Public trains pass daily beneath the Dolni Rozinka plant’s conveyor belts. Beyond a layer of trees many unprotected tailings ponds lie hidden. The plant is due to close in 2017, and nature has already started to take back the land.

Agriculture is taking place just metres from sites that were used for decades to dump contaminated waste including concrete, scrap, oil and tyres. A flock of wild ducks is nesting in a tailings pond connected to pipes from which yellow chemicals are pumped.

But the Czech authorities now want to build the largest deposit of radioactive waste just a few kilometres away.

Diamo also intends to reopen an old mine in Brzkov about 50km west. The town’s mine, which was closed in 2004, boasts good quality uranium.

But Brzkov mayor Ales Boril is critical of the move. He describes Dolni Rozinka as a "sad place" and wants to avoid sharing its fate.

"I am interested in the future of this place and we want to protect the environment, not destroy it," he says.

He accuses Diamo of putting pressure on politicians to support their plans.

Josef Jadrny, the deputy governor of the Regional Authority of Liberec, says politicians argue that reopening the mines will provide jobs, but they pay no heed to the environment.

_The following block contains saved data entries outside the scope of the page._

Lemma plane_address_ok own w p b i :
  counted own w -> p <> 0 -> ob_body <$> gs_heap w !! p = Some (PixelBuffer b) ->
  Z.of_nat i < Z.min (px_plane_count b) 4 ->
  exists b' w' off stride rows,
    CVPixelBufferGetBaseAddressOfPlane p (Z.of_nat i) w =
      Done (raw_add (px_backing_store b') off, w') /\
    CVPixelBufferGetBaseAddressOfPlane p (Z.of_nat i) w' =
      Done (raw_add (px_backing_store b') off, w') /\
    CVPixelBufferGetBytesPerRowOfPlane p (Z.of_nat i) w' = Done (stride, w') /\
    px_plane_heights b !! i = Some rows /\
    rows_readable w' (raw_add (px_backing_store b') off) stride rows /\
    changed p (PixelBuffer b') own w w'.
Proof.
  intros Hw Hp0 Hp Hi. destruct (ensure_store_ok own w p b Hw Hp) as (b1 & w1 & E & He & Hc).
  pose proof Hc as [Hw1 _ Hp1 _ _]. pose proof (body_pixel_ok own w1 p b1 Hw1 Hp1) as [_ _ _ _ H5 _ _].
  destruct (ensured_planes b b1 He) as (Ec & Es & Eh). destruct He as [Hs _].
  destruct (H5 i) as (off & stride & rows & Hf & Hpt); [by rewrite Ec|].
  exists b1, w1, off, stride, rows. pose proof Hf as [F1 F2 F3 F4 F5]. split_and!.
  - by eapply plane_address_run.
  - eapply (plane_address_run w1 w1 p b1); try done; [by rewrite Ec|by eapply ensure_old_run].
  - unfold CVPixelBufferGetBytesPerRowOfPlane.
    rewrite (proj2 (Z.eqb_neq p 0) Hp0), (bind_eq _ _ _ _ _ (as_pixel_run w1 p b1 Hp1)), Ec.
    destruct (Z.geb_spec (Z.of_nat i) (Z.min (px_plane_count b) 4)); [lia|].
    unfold nth_or_abort. by rewrite Nat2Z.id, F2.
  - by rewrite <- Eh.
  - by eapply rows_of.
  - done.
Qed.

(** ** Leases *)

(** A layout whose planes lie in the slot. *)
Record layout_within (l : BufferLayoutReply) : Prop := {
  lw_total : 0 <= bl_total_size l < 2 ^ 32;
  lw_planes : forall i, Z.of_nat i < Z.min (bl_plane_count l) 4 -> exists off stride rows,
    bl_plane_offsets l !! i = Some off /\ bl_plane_bytes_per_row l !! i = Some stride /\
    bl_plane_heights l !! i = Some rows /\ 0 <= off /\ 0 <= stride /\ 0 <= rows /\
    off + stride * rows <= bl_total_size l
}.

Lemma plane_table_lookup l entries i v : Z.of_nat i < Z.min (bl_plane_count l) 4 ->
  entries !! i = Some v -> plane_table l entries !! i = Some v.
Proof.
  intros Hi Hv. unfold plane_table, pad4. rewrite lookup_take_lt by lia. rewrite lookup_app_l.
  - rewrite lookup_take_lt by lia. done.
  - rewrite length_take. apply lookup_lt_Some in Hv. lia.
Qed.

Lemma leased_ok pool header p lease l : layout_within l -> pixel_ok (leased_pixel_buffer pool header p lease l).
Proof.
  intros [Ht Hp]. split; simpl; try done.
  2: { unfold plane_table, pad4. rewrite length_take, length_app, length_replicate. lia. }
  intros i Hi. destruct (Hp i Hi) as (off & stride & rows & H1 & H2 & H3 & H4 & H5 & H6 & H7).
  exists off, stride, rows. split; [|by intros [? [=]]].
  split; simpl; [by apply plane_table_lookup..|done|]. unfold pixel_extent. simpl. lia.
Qed.

Lemma as_pool_run w q pool : ob_body <$> gs_heap w !! q = Some (PixelBufferPool pool) ->
  as_pixel_buffer_pool q w = Done (pool, w).
Proof. intros (o & Ho & E)%fmap_body. read_body. Qed.

Lemma counted_transport own w t : counted own w -> counted own (w <| gs_transport := t |>).
Proof. intros Hw. by eapply heap_ok_ext; [..|exact Hw]. Qed.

“It is a political reason why this company survives, not the interests of the people. It’s a Russian system: mine, mine and mine with no care about the environment and health.”

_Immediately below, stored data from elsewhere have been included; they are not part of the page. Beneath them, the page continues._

Lemma create_block_ok own w x bs : counted own w -> len bs <= ISIZE_MAX -> bs = [] \/ private x bs w ->
  exists r w' b, CMBlockBufferCreateWithMemoryBlock (if decide (bs = []) then dangling else Some (x, 0))
    (len bs) 0 (len bs) true w = Done ((noErr, Some r), w') /\
    born (BlockBuffer b) own w r w' /\ block_holds w' b bs.
Proof.
  intros Hw Hl Hbs. set (b0 := mk_vtf_cm_block_buffer None (len bs) true 0).
  destruct (create_sound (BlockBuffer b0) own w VTF_TYPE_BLOCK_BUFFER Finalize_block_buffer)
    as (r & w1 & E1 & Hm); [by simpl; rewrite refs_nil, (left_id_L ∅ (⊎))| |done|done|].
  { split; simpl.
    - constructor; [|done]. split; [lia|by left].
    - constructor.
    - done.
    - by intros q k []%elem_of_nil.
    - by intros y n []%elem_of_nil. }
  pose proof (made_born _ _ _ _ _ Hm eq_refl) as Hb.
  unfold CMBlockBufferCreateWithMemoryBlock.
  change (negb true) with false. destruct (Z.gtb_spec 0 (len bs)); [lia|].
  destruct (Z.gtb_spec (len bs) (len bs - 0)); [lia|]. change (false || false || false) with false. cbv iota.
  rewrite bind_assoc, (bind_eq _ _ _ _ _ E1).
  destruct (decide (bs = [])) as [->|Hne].
  { exists r, w1, b0. split; [done|]. split; [done|]. split_and!; [done..|by left]. }
  destruct Hbs as [|Hpr]; [done|]. assert (0 < len bs) by (destruct bs; [done|simpl; lia]).
  destruct (Z.gtb_spec (len bs) 0); [|lia].
  pose proof (born_counted _ _ _ _ _ Hb) as Hc1. pose proof (born_private _ _ _ _ _ Hb x bs Hpr) as Hpr1.
  assert (zero_bytes (os:=os) (len bs) w1 = Done (replicate (Z.to_nat (len bs)) Byte.x00, w1)) as Ez.
  { unfold zero_bytes. by destruct (Z.gtb_spec (len bs) ISIZE_MAX); [lia|]. }
  set (w2 := w1 <| gs_data_copy_bytes ::= (fun n => wrap 64 (n + len bs)) |>
    <| gs_data_copy_events ::= (fun n => wrap 64 (n + 1)) |>).
  assert (counted ({[+ r +]} ⊎ own) w2) as Hc2 by (by eapply heap_ok_ext; [..|exact Hc1]).
  set (w3 := with_block bs w2). pose proof (private_new _ w2 bs Hc2) as Hnew. fold w3 in Hnew.
  pose proof (born_body _ _ _ _ _ Hb) as (o & Ho & Eo)%fmap_body.
  assert (gs_heap w3 !! r = Some o) as Ho3 by exact Ho.
  assert (as_block_buffer r w3 = Done (b0, w3)) as Ea by (clear Ho; read_body).
  set (b := mk_vtf_cm_block_buffer (Some (gs_next w2, 0)) (len bs) true 0).
  exists r, (rebodied r (BlockBuffer b) w3), b. split_and!.
  - rewrite (bind_eq _ tt w1 (rebodied r (BlockBuffer b) w3)); [done|]. rewrite (bind_eq _ _ _ _ _ Ez).
    rewrite (bind_eq _ bs w1 w2). 2: { rewrite (bind_eq _ _ _ _ _ (private_read w1 x bs Hpr1)). done. }
    rewrite (bind_eq _ _ _ _ _ (box_block_run bs w2 Hne)). fold w3. rewrite (bind_eq _ _ _ _ _ Ea).
    apply put_body_eq. eauto.
  - assert (counted ({[+ r +]} ⊎ own) (rebodied r (BlockBuffer b) w3)) as Hc4.
    { eapply own_block; [by apply counted_block|exact Ho3|exact Eo|done|exact Hnew|done|done]. }
    destruct Hb as [B1 B2 B3 B4 B5 B6 B7 B8]. split; try done.
    + by rewrite rebodied_gap.
    + by rewrite (rebodied_lookup _ _ _ o Ho3).
    + intros q Hq. rewrite rebodied_others by done. by apply B5.
    + intros q oq Hq Hs. destruct (decide (q = r)) as [->|Hqr]; [by rewrite B4 in Hq|].
      rewrite rebodied_others by done. by apply (B6 q oq).
    + intros y ys Hy. pose proof (private_block _ w2 y ys bs Hc2 (B7 y ys Hy)) as [Y1 Y2]. fold w3 in Y1, Y2.
      split; [done|]. intros q oq n Hq. destruct (decide (q = r)) as [->|Hqr].
      * rewrite (rebodied_lookup _ _ _ o Ho3) in Hq. injection Hq as <-. simpl. unfold b.
        rewrite (block_blocks _ bs 0 Hne), list_elem_of_singleton. intros [= -> ->].
        destruct (B7 _ _ Hy) as [Hy1 _]. apply (ho_block_addr _ _ _ _ Hc1) in Hy1. simpl in Hy1. lia.
      * rewrite rebodied_others in Hq by done. by apply (Y2 q oq).
    + etrans; [exact B8|]. exact (with_block_more _ w2 bs Hc2).
  - split_and!; [done..|]. right. exists (gs_next w2). split; [done|]. simpl. apply lookup_insert_eq.
Qed.

Lemma block_from_bytes_ok own w x bs : counted own w -> len bs <= ISIZE_MAX -> bs = [] \/ private x bs w ->
  exists r w' b, vtf_create_block_buffer_from_bytes (if decide (bs = []) then dangling else Some (x, 0)) (len bs) w =
    Done (r, w') /\ born (BlockBuffer b) own w r w' /\ block_holds w' b bs.
Proof.
  intros Hw Hl Hbs. destruct (create_block_ok own w x bs Hw Hl Hbs) as (r & w' & b & E & Hb & Hh).
  exists r, w', b. split; [|done]. unfold vtf_create_block_buffer_from_bytes. by rewrite (bind_eq _ _ _ _ _ E).
Qed.

(** *** Format descriptions *)

(** The parameter sets the table of sizes cuts out of the data. *)
Fixpoint cut_sets (sizes : list Z) (offset : Z) (data : list byte) : list (list byte) :=
  match sizes with
  | [] => []
  | size :: sizes =>
      if (size =? 0) || (offset + size >? len data) then []
      else slice (Z.to_nat offset) (Z.to_nat size) data :: cut_sets sizes (offset + size) data
  end.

Diamo failed to put forward any senior official to reply to these allegations, despite repeated attempts to arrange an interview.

Waste dumps to sand traps

Eastern Germany is often viewed as the best example of remediation following intensive uranium mining. Land from the vast network of Soviet-era mines has been transformed into a spa, golf-course and horticultural exhibition.

However, there are still problems.

The total amount of uranium mined in East Germany is only surpassed by production in the USSR, the US and Canada. Wismut, a Communist-era institution, ran mines across the Erzebirge mountains and the Vogtland mountains.

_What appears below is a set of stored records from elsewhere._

Set Default Goal Selector "!".
Open Scope Z_scope.

Definition VTF_FORMAT_TOO_LARGE : Z := -12902.

Section pack.
Context {os : Type} `{!Net os} `{!Profile} (env : environ).
Abbreviation G := (Objects.G os).

Definition parameter_set_at (codec format_description index : Z) (pointer_out size_out count_out nal_out : bool)
    : G (Z * parameter_set_out) :=
  if codec =? VTF_VIDEO_CODEC_HEVC
  then CMVideoFormatDescriptionGetHEVCParameterSetAtIndex format_description index pointer_out size_out count_out nal_out
  else CMVideoFormatDescriptionGetH264ParameterSetAtIndex format_description index pointer_out size_out count_out nal_out.

(** The loop that copies the sets: the size table and the data so far, and where
    the next set goes. *)
Fixpoint pack_sets (codec format_description : Z) (index : list nat) (sizes : list Z) (data : list byte)
    (data_offset : Z) : G ((list Z * list byte) + Z) :=
  match index with
  | [] => mret (inl (sizes, data))
  | i :: index =>
      '(status, out) ← parameter_set_at codec format_description (Z.of_nat i) true true false false;
      let param_ptr := default None (pso_pointer out) in
      let param_size := default 0 (pso_size out) in
      if negb (status =? 0) || bool_decide (param_ptr = None) then mret (inr status) else
      stop ← of_rust (arith 64 (data_offset + param_size));
      if stop >? len data then mret (inr VTF_FORMAT_TOO_LARGE) else
      bytes ← read_bytes param_ptr param_size;
      if bool_decide (i < length sizes)%nat
      then pack_sets codec format_description index (<[i := wrap 32 param_size]> sizes)
             (write_at (Z.to_nat data_offset) bytes data) stop
      else abort
  end.

Definition vtf_pack_decode_format_payload (session_id codec width height format_description : Z)
    : G (SetDecodeFormatPayload + Z) :=
  let payload := zeroed SetDecodeFormatPayload in
  '(probe_status, out) ← parameter_set_at codec format_description 0 false false true true;
  let parameter_set_count := default 0 (pso_count out) in
  let nal_header_length := default 0 (pso_nal_header_length out) in
  if negb (probe_status =? 0) then mret (inr probe_status) else
  if (parameter_set_count =? 0) || (parameter_set_count >? VTF_TRANSPORT_MAX_PARAMETER_SETS)
  then mret (inr VTF_FORMAT_TOO_LARGE) else
  packed ← pack_sets codec format_description (seq 0 (Z.to_nat parameter_set_count))
             (sdf_parameter_set_sizes payload) (sdf_parameter_set_data payload) 0;
  match packed with
  | inr status => mret (inr status)
  | inl (sizes, data) =>
      mret (inl (mk_SetDecodeFormatPayload session_id codec (wrap 32 width) (wrap 32 height)
                   (wrap 32 nal_header_length) (wrap 32 parameter_set_count) 0 sizes data))
  end.
End pack.

(** ** From the stream itself *)

Section inband.
Context `{!Profile}.

(** The loop that copies the sets of a vector. *)
Fixpoint pack_blobs (i : nat) (sets : list (list byte)) (sizes : list Z) (data : list byte)
    (data_offset : Z) : rust (list Z * list byte) :=
  match sets with
  | [] => Val (sizes, data)
  | ps :: sets =>
      if bool_decide (i < length sizes)%nat then
        stop ← arith 64 (data_offset + len ps);
        if stop >? len data then Panic
        else pack_blobs (S i) sets (<[i := wrap 32 (len ps)]> sizes)
               (write_at (Z.to_nat data_offset) ps data) stop
      else Panic
  end.

Definition vtf_pack_decode_format_payload_from_inband (session_id codec width height : Z)
    (encoded_data : list byte) : rust (option (SetDecodeFormatPayload + Z)) :=
  nals ← vtf_split_avcc_bitstream encoded_data 4;
  match nals with
  | None => Val None
  | Some nals =>
      let types :=
        if codec =? VTF_VIDEO_CODEC_HEVC then Some (33, 34, Some 32)
        else if codec =? VTF_VIDEO_CODEC_H264 then Some (7, 8, None)
        else None in
      match types with
      | None => Val (Some (inr VTF_FORMAT_TOO_LARGE))
      | Some (sps_type, pps_type, vps_type) =>
          let s := foldl (inband_keep codec sps_type pps_type vps_type) (mk_inband_sets None None None) nals in
          let parameter_sets :=
            match ib_vps s, ib_sps s, ib_pps s with
            | Some vps, Some sps, Some pps =>
                if codec =? VTF_VIDEO_CODEC_HEVC then Some [vps; sps; pps] else None
            | None, Some sps, Some pps =>
                if codec =? VTF_VIDEO_CODEC_H264 then Some [sps; pps] else None
            | _, _, _ => None
            end in
          match parameter_sets with
          | None => Val (Some (inr kCMFormatDescriptionError_InvalidParameter))
          | Some parameter_sets =>
              if (sum_Z (fun s => len s) parameter_sets >? VTF_TRANSPORT_MAX_PARAMETER_SET_BYTES) ||
                 (len parameter_sets >? VTF_TRANSPORT_MAX_PARAMETER_SETS)
              then Val (Some (inr VTF_FORMAT_TOO_LARGE)) else
              let payload := zeroed SetDecodeFormatPayload in
              '(sizes, data) ← pack_blobs 0 parameter_sets (sdf_parameter_set_sizes payload)
                                 (sdf_parameter_set_data payload) 0;
              Val (Some (inl (mk_SetDecodeFormatPayload session_id codec (wrap 32 width) (wrap 32 height)
                                4 (len parameter_sets) 0 sizes data)))
          end
      end
  end.
End inband.

(** ** What the worker cuts out *)

Lemma concat_snoc {A} (l : list (list A)) x : concat (l ++ [x]) = concat l ++ x.
Proof. rewrite concat_app. simpl. by rewrite app_nil_r. Qed.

After German reunification, uranium production was stopped and Wismut passed from Soviet control into the hands of the German state. In the 1990s, Wismut changed its role from a mining company to a business dealing with decommissioning, cleaning up, and rehabilitating uranium mines and processing sites.

However, the mining legacy included 48 mine dumps, 311 billion litres of waste rock, 160 billion litres of radioactive sludge, known as tailings, and 15 sq km of waste dumps. Much of this was in or around densely populated areas.

The expected cost for cleaning up the mines was estimated at €7.1 billion, of which around €6 billion has already been spent – compared with €20 million so far spent on rehabilitation in Romania.

The town of Schlema, once the site of a dump, has been restored as a spa town with a golf course over six sq km of waste dump. Wismut prides itself on having the biggest mining rehabilitation project in the world.

However, 3,700 cases of lung cancer among miners in eastern Germnay have been recognised as “occupationally caused” since 1991. A report by Central German Broadcasting (MDR) in 2012 claimed that 100 workers had contracted cancer of the larynx and 2,800 workers suffered from pneumoconiosis, a lung disease often caused by exposure to dust in mines.

This indicates that a connection can be made between uranium mining and occupational diseases – a link that has not been explored properly in the Czech Republic, Slovakia or Romania.

Nevertheless, there are still issues, says uranium expert Peter Diehl.

“In spite of all the planning and expertise applied, there have occurred odd failures, such as slumping slope covers and excessive radon releases from drying waste pile covers,” says Diehl, referring to inadequate attempts to cover radioactive waste.

“In the waste rock pile covers of Schlema, there has been rising radon emissions from Wismut's reclaimed waste rock piles.”

He said these radon emissions had led to public doses above 1 millisievert a year – a measure of the health effect of low levels of ionising radiation on the human body.

The International Commission on Radiological Protection recommends that public doses should not exceed 1 millisievert a year, not including medical and occupational exposures.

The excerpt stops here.